And yet some people were in a different boat.
Elaine's dad had 'gone in' with a developer on a small estate of houses, carved out of the woods behind Cass's family's land. Now the developer had gone bust, and the unfinished houses were mouldering away; Elaine told her Big Mike was spending three days a week up in Dublin now, arguing with lawyers. But somehow as well as summer holidays in France, he had taken his family skiing in the autumn midterm break; they still had a standing order of lobster at the delicatessen, and every Sunday at Mass they sat up at the very front.
That man is nothing but a crook, her mother said. She couldn't stand Big Mike, with his smirk, and his investments, and his Gucci cowboy boots. And him only a yahoo, that grew up on handouts from the Lions!
But he knew how to use his loaf, which was more than she could say for some people.

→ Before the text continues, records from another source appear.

(** For every state of the pool and whatever buffers it hands out again,
    [Get] returns a buffer of the size asked for, [Get] and [Put] keep the
    arrays of a bucket at the size of the bucket, and [Get] panics on a
    negative size when the pool has a bucket. *)
Theorem BufferPool_correct bp size b :
  pool_ok bp → 0 ≤ size ≤ maxAlloc →
  (∃ r bp', Get bp size = (Ok r, bp') ∧ blen r = size ∧ zlen (data r) = size ∧ pool_ok bp') ∧
  pool_ok (Put bp b) ∧
  (∀ s ss n, sizes bp = s :: ss → n < 0 → n ≤ s → (Get bp n).1 = Panic).
Proof.
  intros Hbp Hsize. split_and!.
  - destruct (Get_ok bp size Hbp Hsize) as (r&bp'&Hg&Hl&Hc&Hok).
    exists r, bp'. split_and!; [done..| |done]. unfold data, zlen, cap in *.
    rewrite length_take. unfold zlen in Hc. lia.
  - by apply Put_ok.
  - intros s ss n. apply Get_negative.
Qed.

(** ** Reading fields *)

(** The reader is at [rest], the last part of its source. *)
Definition at_rest (r : Reader) (rest : bytes) : Prop :=
  0 ≤ off r ≤ zlen (src r) ∧ zlen (src r) < 2 ^ 62 ∧ drop (Z.to_nat (off r)) (src r) = rest.

Lemma at_rest_start b : zlen b < 2 ^ 62 → at_rest (NewReader b) b.
Proof.
  intros Hb. unfold at_rest. cbn. pose proof (zlen_nonneg b). split_and!; try lia. done.
Qed.

Lemma at_rest_app r a rest :
  at_rest r (a ++ rest) → at_rest (mkReader (src r) (off r + zlen a)) rest.
Proof.
  intros (Ho&Hl&Hd). unfold at_rest. cbn. pose proof (zlen_nonneg a).
  assert (Hlen : zlen (drop (Z.to_nat (off r)) (src r)) = zlen a + zlen rest)
    by (by rewrite Hd, zlen_app).
  unfold zlen in Hlen at 1. rewrite length_drop in Hlen.
  pose proof (zlen_nonneg rest). split_and!; [lia|unfold zlen in *; lia|done|].
  replace (Z.to_nat (off r + zlen a)) with (Z.to_nat (off r) + length a)%nat
    by (unfold zlen; lia).
  rewrite <- drop_drop, Hd, drop_app_length. done.
Qed.

Lemma at_rest_length r rest : at_rest r rest → off r + zlen rest = zlen (src r).
Proof.
  intros (Ho&_&<-). unfold zlen in *. rewrite length_drop. lia.
Qed.

Lemma Read_some r b a rest :
  at_rest r (a ++ rest) → a ≠ [] → blen b = zlen a → zlen a ≤ cap b →
  ∃ b' r', Read r b = (Ok (b', zlen a), r') ∧ data b' = a ∧ at_rest r' rest.
Proof.
  intros Hr Hne Hb Hc. pose proof (at_rest_app _ _ _ Hr) as Hr'.
  pose proof (at_rest_length _ _ Hr) as Hlen. destruct Hr as (_&_&Hd).
  rewrite zlen_app in Hlen. pose proof (zlen_nonneg rest).
  assert (0 < zlen a) by (destruct a; [done|rewrite zlen_cons; pose proof (zlen_nonneg a); lia]).
  unfold Read. destruct (Z.leb_spec (zlen (src r)) (off r)); [lia|]. rewrite Hd.
  unfold copy_to. rewrite Hb, zlen_app, Z.min_l by lia.
  eexists _, _. split; [done|]. split; [|done]. unfold data. cbn.
  replace (Z.to_nat (blen b)) with (length a) by (unfold zlen in *; lia).
  replace (Z.to_nat (zlen a)) with (length a) by (unfold zlen; lia).
  by rewrite take_app_length, take_app_length.
Qed.

Lemma Read_eof r b : at_rest r [] → Read r b = (Err EEOF, r).
Proof.
  intros Hr. pose proof (at_rest_length _ _ Hr) as Hlen. rewrite zlen_nil in Hlen.
  unfold Read. by destruct (Z.leb_spec (zlen (src r)) (off r)); [|lia].
Qed.

Section fields.
Context {C : Type} `{WireLaws}.
Implicit Types st : ScanState C.

(** [st'] is [st] with the reader at [rest]; the client has not been called. *)
Definition now_at st st' (rest : bytes) : Prop :=
  at_rest (rd st') rest ∧ pool_ok (pool st') ∧ client st' = client st.

(** [m] returns [a] and leaves the reader at [rest]. *)
Definition yields {A} (m : ScanM A) st (r : gores A) (rest : bytes) : Prop :=
  ∃ st', m st = (r, st') ∧ now_at st st' rest.

Lemma yields_bind {A B} (m : ScanM A) (k : A → ScanM B) st a rest r rest' :
  yields m st (Ok a) rest →
  (∀ st', now_at st st' rest → yields (k a) st' r rest') →
  yields (sbind m k) st r rest'.
Proof.
  intros (st1&Hm&Hst1) Hk. destruct (Hk st1 Hst1) as (st2&Hst2&Ha&Hp&Hc).
  exists st2. unfold sbind. rewrite Hm. split; [done|]. split_and!; [done..|].
  destruct Hst1 as (_&_&?). congruence.
Qed.

Lemma yields_ret {A} (a : A) st rest :
  at_rest (rd st) rest → pool_ok (pool st) → yields (sret a) st (Ok a) rest.
Proof. intros. exists st. by split. Qed.

Lemma yields_join {A} s (m : ScanM A) st a rest :
  yields m st (Ok a) rest → yields (joinM s m) st (Ok a) rest.
Proof. intros (st'&Hm&?). exists st'. unfold joinM. by rewrite Hm. Qed.

Lemma yields_try {A} (m : ScanM A) st a rest :
  yields m st (Ok a) rest → yields (try_ m) st (Ok (inr a)) rest.
Proof. intros (st'&Hm&?). exists st'. unfold try_. by rewrite Hm. Qed.

Lemma yields_get st size rest :
  at_rest (rd st) rest → pool_ok (pool st) → 0 ≤ size ≤ maxAlloc →
  ∃ b, blen b = size ∧ size ≤ cap b ∧ yields (pool_get size) st (Ok b) rest.
Proof.
  intros Hr Hp Hs. destruct (Get_ok (pool st) size Hp Hs) as (b&bp&Hg&Hl&Hc&Hok).
  exists b. split_and!; [done..|]. exists (mkScanState (rd st) bp (client st)).
  unfold pool_get. by rewrite Hg.
Qed.

Lemma yields_put b st rest :
  at_rest (rd st) rest → pool_ok (pool st) → yields (pool_put b) st (Ok tt) rest.
Proof.
  intros Hr Hp. eexists. split; [done|]. split_and!; [done|by apply Put_ok|done].
Qed.
(* ===== verification/PrefixTreeProof.v ===== *)
(** * Correctness of the symbol prefix tree

    A node is the root of a tree when every path from it leads to an allocated
    node and no two paths lead to the same one.  Shown for such trees: what
    [AddSymbol] adds and changes, that [Merge] is the union of two trees with
    the information of the other taking precedence, and that [PruneNodes]
    removes exactly the outdated nodes of a document. *)

From stdpp Require Import base gmap list strings fin_maps.
From Stdlib Require Import ZArith Lia.
From S2P Require Import Prelude Scip Occurrences PrefixTree.

Local Open Scope Z_scope.

Abbreviation Heap := (gmap nptr SymbolPrefixTreeNode).
Implicit Types (h : Heap) (p q t c : nptr) (d : Descriptor) (ds : list Descriptor).

(** ** Paths *)

Definition reach h p q : Prop := ∃ ds, walk h p ds = Some q.

Record tree h p : Prop := {
  tree_alloc ds q : walk h p ds = Some q → is_Some (h !! q);
  tree_inj ds1 ds2 q : walk h p ds1 = Some q → walk h p ds2 = Some q → ds1 = ds2
}.

Lemma walk_cons h p d ds :
  walk h p (d :: ds) = (n ← h !! p; c ← Children n !! d; walk h c ds).
Proof. done. Qed.

Lemma walk_app h p ds1 ds2 : walk h p (ds1 ++ ds2) = (q ← walk h p ds1; walk h q ds2).
Proof.
  revert p. induction ds1 as [|d ds1 IH]; intros p; [done|]. cbn [app]. rewrite !walk_cons.
  destruct (h !! p) as [n|]; [|done]. cbn. destruct (Children n !! d) as [c|]; [|done]. cbn.
  apply IH.
Qed.

Lemma walk_child h p n d c ds :
  h !! p = Some n → Children n !! d = Some c → walk h p (d :: ds) = walk h c ds.
Proof. intros Hp Hd. rewrite walk_cons, Hp. cbn. by rewrite Hd. Qed.

Lemma walk_cons_Some h p d ds q :
  walk h p (d :: ds) = Some q → ∃ n c, h !! p = Some n ∧ Children n !! d = Some c ∧ walk h c ds = Some q.
Proof.
  rewrite walk_cons. intros (n&Hn&Hq)%bind_Some. apply bind_Some in Hq as (c&Hc&Hq).
  by exists n, c.
Qed.

Lemma reach_refl h p : reach h p p.
Proof. by exists []. Qed.
Lemma reach_trans h p q r : reach h p q → reach h q r → reach h p r.
Proof.
  intros [ds1 H1] [ds2 H2]. exists (ds1 ++ ds2). by rewrite walk_app, H1.
Qed.
Lemma reach_child h p n d c : h !! p = Some n → Children n !! d = Some c → reach h p c.
Proof. intros Hp Hd. exists [d]. by rewrite (walk_child _ _ _ _ _ _ Hp Hd). Qed.

(** Paths depend only on the children of the nodes they pass. *)
Lemma walk_ext h h' p ds :
  (∀ q, reach h p q → Children <$> h' !! q = Children <$> h !! q) → walk h' p ds = walk h p ds.
Proof.
  revert p. induction ds as [|d ds IH]; intros p Hext; [done|]. rewrite !walk_cons.
  pose proof (Hext p (reach_refl h p)) as Hp.
  destruct (h !! p) as [n|] eqn:Hn, (h' !! p) as [n'|]; cbn in Hp; try done. cbn.
  injection Hp as ->. destruct (Children n !! d) as [c|] eqn:Hc; [|done]. cbn.
  apply IH. intros q Hq. apply Hext. eapply reach_trans; [|done]. by eapply reach_child.
Qed.

Lemma reach_ext h h' p q :
  (∀ q, reach h p q → Children <$> h' !! q = Children <$> h !! q) → reach h' p q ↔ reach h p q.
Proof.
  intros Hext. unfold reach. split; intros [ds Hds]; exists ds;
    [by rewrite <- (walk_ext h h')|by rewrite (walk_ext h h')].
Qed.

Lemma tree_ext h h' p :
  (∀ q, reach h p q → Children <$> h' !! q = Children <$> h !! q) → tree h p → tree h' p.
Proof.
  intros Hext [Ha Hi]. split.
  - intros ds q Hq. rewrite (walk_ext h h') in Hq by done.
    assert (Hr : reach h p q) by (by exists ds). specialize (Hext q Hr).
    destruct (Ha ds q Hq) as [n Hn]. rewrite Hn in Hext. destruct (h' !! q); [by eexists|done].
  - intros ds1 ds2 q. rewrite !(walk_ext h h') by done. apply Hi.
Qed.

(** ** Subtrees *)

Lemma tree_sub h p ds q : tree h p → walk h p ds = Some q → tree h q.
Proof.
  intros [Ha Hi] Hq. split.
  - intros ds' q' Hq'. apply (Ha (ds ++ ds')). by rewrite walk_app, Hq.
  - intros ds1 ds2 q' H1 H2. apply (app_inv_head ds), (Hi _ _ q'); by rewrite walk_app, Hq.
Qed.

Lemma tree_child h p n d c :
  tree h p → h !! p = Some n → Children n !! d = Some c → tree h c.
Proof.
  intros Ht Hp Hd. apply (tree_sub h p [d]); [done|]. by rewrite (walk_child _ _ _ _ _ _ Hp Hd).
Qed.

(** A child does not lead back, and two children lead to different nodes. *)
Lemma tree_child_root h p n d c :
  tree h p → h !! p = Some n → Children n !! d = Some c → ¬ reach h c p.
Proof.
  intros Ht Hp Hd [ds Hds].
  assert (d :: ds = []) as Heq; [|done].
  apply (tree_inj _ _ Ht _ _ p); [|done]. by rewrite (walk_child _ _ _ _ _ _ Hp Hd).
Qed.

Lemma tree_children_disjoint h p n d1 c1 d2 c2 q :
  tree h p → h !! p = Some n → Children n !! d1 = Some c1 → Children n !! d2 = Some c2 →
  d1 ≠ d2 → reach h c1 q → reach h c2 q → False.
Proof.
  intros Ht Hp H1 H2 Hne [ds1 Hd1] [ds2 Hd2].
  assert (d1 :: ds1 = d2 :: ds2) as [= ?]; [|done].
  apply (tree_inj _ _ Ht _ _ q).
  - by rewrite (walk_child _ _ _ _ _ _ Hp H1).
  - by rewrite (walk_child _ _ _ _ _ _ Hp H2).
Qed.

(** ** A change below a child

    [h'] is [h] with the subtree of the child [c] of [t] changed: the nodes of
    [t] outside that subtree are as before, and the subtree may have grown by
    the nodes [N]. *)
Section below.
Context (h h' : Heap) (t c : nptr) (n : SymbolPrefixTreeNode) (d : Descriptor) (N : nptr → Prop).
Context (Ht : tree h t) (Hn : h !! t = Some n) (Hc : Children n !! d = Some c).
Context (Hframe : ∀ p, reach h t p → ¬ reach h c p → h' !! p = h !! p).
Context (Htc : tree h' c).
Context (Hgrow : ∀ p, reach h' c p → reach h c p ∨ N p).
Context (Hnew : ∀ p, N p → ¬ reach h t p).

Lemma below_root : h' !! t = Some n.
Proof.
  rewrite Hframe; [done|apply reach_refl|]. by eapply tree_child_root.
Qed.

Lemma below_walk_same ds : walk h' t (d :: ds) = walk h' c ds.
Proof. apply (walk_child _ _ n); [apply below_root|done]. Qed.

Cass's mother was not handling the downturn well. She had always been an assiduous shopper. She knew every delivery man in town by name; her walk-in wardrobe was a secret paradise of unworn sweaters and shawls, boots that crowded the shoe-rails like giddy dancers, waiting to pour onto the stage. Now, with things the way they were, she couldn't even shop in the sales. For Imelda, this was like a death sentence. Other than Tidy Towns meetings, which took place in the back room of the Olivia Smythe boutique on Main Street, she had largely stopped going out.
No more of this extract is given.